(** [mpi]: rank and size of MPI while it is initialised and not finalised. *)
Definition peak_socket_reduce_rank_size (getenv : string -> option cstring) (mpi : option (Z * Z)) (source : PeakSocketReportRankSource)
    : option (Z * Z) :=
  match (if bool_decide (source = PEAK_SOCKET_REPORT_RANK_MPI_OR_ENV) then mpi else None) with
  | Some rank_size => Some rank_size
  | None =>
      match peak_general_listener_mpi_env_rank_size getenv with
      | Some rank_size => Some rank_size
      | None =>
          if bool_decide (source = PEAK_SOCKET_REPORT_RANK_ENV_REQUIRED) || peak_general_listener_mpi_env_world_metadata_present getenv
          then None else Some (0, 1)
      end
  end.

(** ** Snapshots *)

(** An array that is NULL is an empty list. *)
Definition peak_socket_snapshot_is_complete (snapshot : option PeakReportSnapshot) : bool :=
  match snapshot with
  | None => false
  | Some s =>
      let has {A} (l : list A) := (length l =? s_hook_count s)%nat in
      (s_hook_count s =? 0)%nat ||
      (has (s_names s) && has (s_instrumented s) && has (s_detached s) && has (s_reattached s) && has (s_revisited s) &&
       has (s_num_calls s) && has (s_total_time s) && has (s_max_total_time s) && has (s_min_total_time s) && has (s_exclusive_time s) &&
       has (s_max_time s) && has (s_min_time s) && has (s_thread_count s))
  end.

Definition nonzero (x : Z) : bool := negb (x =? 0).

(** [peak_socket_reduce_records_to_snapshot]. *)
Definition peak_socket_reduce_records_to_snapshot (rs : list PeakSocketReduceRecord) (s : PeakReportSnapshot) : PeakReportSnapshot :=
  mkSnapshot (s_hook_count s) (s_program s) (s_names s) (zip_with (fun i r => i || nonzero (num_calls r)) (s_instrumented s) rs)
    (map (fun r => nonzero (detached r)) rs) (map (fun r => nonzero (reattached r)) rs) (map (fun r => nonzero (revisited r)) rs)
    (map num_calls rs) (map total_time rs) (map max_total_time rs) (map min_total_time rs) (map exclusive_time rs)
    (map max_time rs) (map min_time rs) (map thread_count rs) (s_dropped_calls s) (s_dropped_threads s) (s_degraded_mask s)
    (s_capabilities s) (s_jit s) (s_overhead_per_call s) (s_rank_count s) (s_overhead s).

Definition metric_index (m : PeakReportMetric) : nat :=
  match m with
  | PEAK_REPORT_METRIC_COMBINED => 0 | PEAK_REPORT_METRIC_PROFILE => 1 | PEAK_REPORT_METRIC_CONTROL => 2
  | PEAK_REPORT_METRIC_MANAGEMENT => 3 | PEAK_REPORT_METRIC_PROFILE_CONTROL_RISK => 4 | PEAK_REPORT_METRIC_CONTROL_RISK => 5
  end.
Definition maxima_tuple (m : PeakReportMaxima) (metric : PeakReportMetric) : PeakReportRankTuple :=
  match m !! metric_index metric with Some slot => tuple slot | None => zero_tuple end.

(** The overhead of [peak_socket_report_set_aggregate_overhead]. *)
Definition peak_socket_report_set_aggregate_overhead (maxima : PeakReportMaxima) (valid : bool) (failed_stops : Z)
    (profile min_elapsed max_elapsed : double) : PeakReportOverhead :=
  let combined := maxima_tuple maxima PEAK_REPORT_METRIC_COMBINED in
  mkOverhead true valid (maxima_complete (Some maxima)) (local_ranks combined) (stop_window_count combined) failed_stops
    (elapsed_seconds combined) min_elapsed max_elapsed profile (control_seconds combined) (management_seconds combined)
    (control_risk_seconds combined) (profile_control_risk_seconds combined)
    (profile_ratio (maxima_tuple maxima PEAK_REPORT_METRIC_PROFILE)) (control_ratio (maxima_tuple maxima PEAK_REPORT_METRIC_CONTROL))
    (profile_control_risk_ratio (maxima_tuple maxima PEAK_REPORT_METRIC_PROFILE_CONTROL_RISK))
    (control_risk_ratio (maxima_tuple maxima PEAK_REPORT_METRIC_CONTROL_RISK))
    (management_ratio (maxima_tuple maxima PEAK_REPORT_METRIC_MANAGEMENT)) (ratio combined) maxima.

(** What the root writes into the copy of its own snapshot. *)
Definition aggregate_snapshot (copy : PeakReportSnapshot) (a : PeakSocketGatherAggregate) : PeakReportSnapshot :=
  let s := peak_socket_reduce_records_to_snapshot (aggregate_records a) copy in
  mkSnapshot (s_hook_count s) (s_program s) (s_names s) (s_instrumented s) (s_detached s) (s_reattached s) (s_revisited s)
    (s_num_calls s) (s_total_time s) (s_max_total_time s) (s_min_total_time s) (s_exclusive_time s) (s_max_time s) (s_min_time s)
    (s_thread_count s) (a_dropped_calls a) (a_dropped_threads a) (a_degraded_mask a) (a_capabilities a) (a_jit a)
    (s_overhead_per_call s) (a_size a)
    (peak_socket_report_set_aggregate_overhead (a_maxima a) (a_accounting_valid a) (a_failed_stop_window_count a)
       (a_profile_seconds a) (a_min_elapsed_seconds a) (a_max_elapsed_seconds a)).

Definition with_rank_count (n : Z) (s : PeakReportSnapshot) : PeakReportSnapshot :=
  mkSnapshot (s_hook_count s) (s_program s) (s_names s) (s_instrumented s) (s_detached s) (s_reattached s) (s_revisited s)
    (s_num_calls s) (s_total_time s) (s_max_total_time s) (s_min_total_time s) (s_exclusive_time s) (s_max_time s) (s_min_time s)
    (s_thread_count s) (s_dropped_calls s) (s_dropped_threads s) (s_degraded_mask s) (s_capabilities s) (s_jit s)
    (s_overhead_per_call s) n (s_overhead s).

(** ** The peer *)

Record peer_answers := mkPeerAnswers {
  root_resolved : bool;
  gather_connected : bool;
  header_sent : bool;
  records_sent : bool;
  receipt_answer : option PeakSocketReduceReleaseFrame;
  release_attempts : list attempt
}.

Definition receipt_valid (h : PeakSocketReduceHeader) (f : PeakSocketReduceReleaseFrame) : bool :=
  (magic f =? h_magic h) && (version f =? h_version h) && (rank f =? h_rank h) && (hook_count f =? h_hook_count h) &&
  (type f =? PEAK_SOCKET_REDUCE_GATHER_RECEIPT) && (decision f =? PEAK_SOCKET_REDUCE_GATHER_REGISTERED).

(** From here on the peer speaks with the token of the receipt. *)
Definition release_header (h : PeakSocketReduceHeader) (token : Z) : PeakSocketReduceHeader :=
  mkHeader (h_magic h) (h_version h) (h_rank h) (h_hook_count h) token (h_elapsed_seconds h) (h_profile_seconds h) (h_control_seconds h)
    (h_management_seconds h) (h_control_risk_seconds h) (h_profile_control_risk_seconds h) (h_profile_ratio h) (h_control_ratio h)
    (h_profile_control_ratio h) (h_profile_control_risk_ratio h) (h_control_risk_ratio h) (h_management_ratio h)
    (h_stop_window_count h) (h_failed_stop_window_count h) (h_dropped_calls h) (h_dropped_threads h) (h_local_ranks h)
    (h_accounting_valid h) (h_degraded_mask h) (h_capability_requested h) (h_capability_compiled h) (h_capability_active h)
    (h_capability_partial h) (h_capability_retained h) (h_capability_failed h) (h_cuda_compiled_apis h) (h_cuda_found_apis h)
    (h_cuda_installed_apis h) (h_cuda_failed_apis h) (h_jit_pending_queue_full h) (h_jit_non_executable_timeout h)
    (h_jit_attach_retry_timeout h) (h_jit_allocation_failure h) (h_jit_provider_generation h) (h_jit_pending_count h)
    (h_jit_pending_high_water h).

▬▬▬▬▬▬

Task goal: Copy out every line of the data in which the word "then" is found.

Reply:
  match (if bool_decide (source = PEAK_SOCKET_REPORT_RANK_MPI_OR_ENV) then mpi else None) with
          then None else Some (0, 1)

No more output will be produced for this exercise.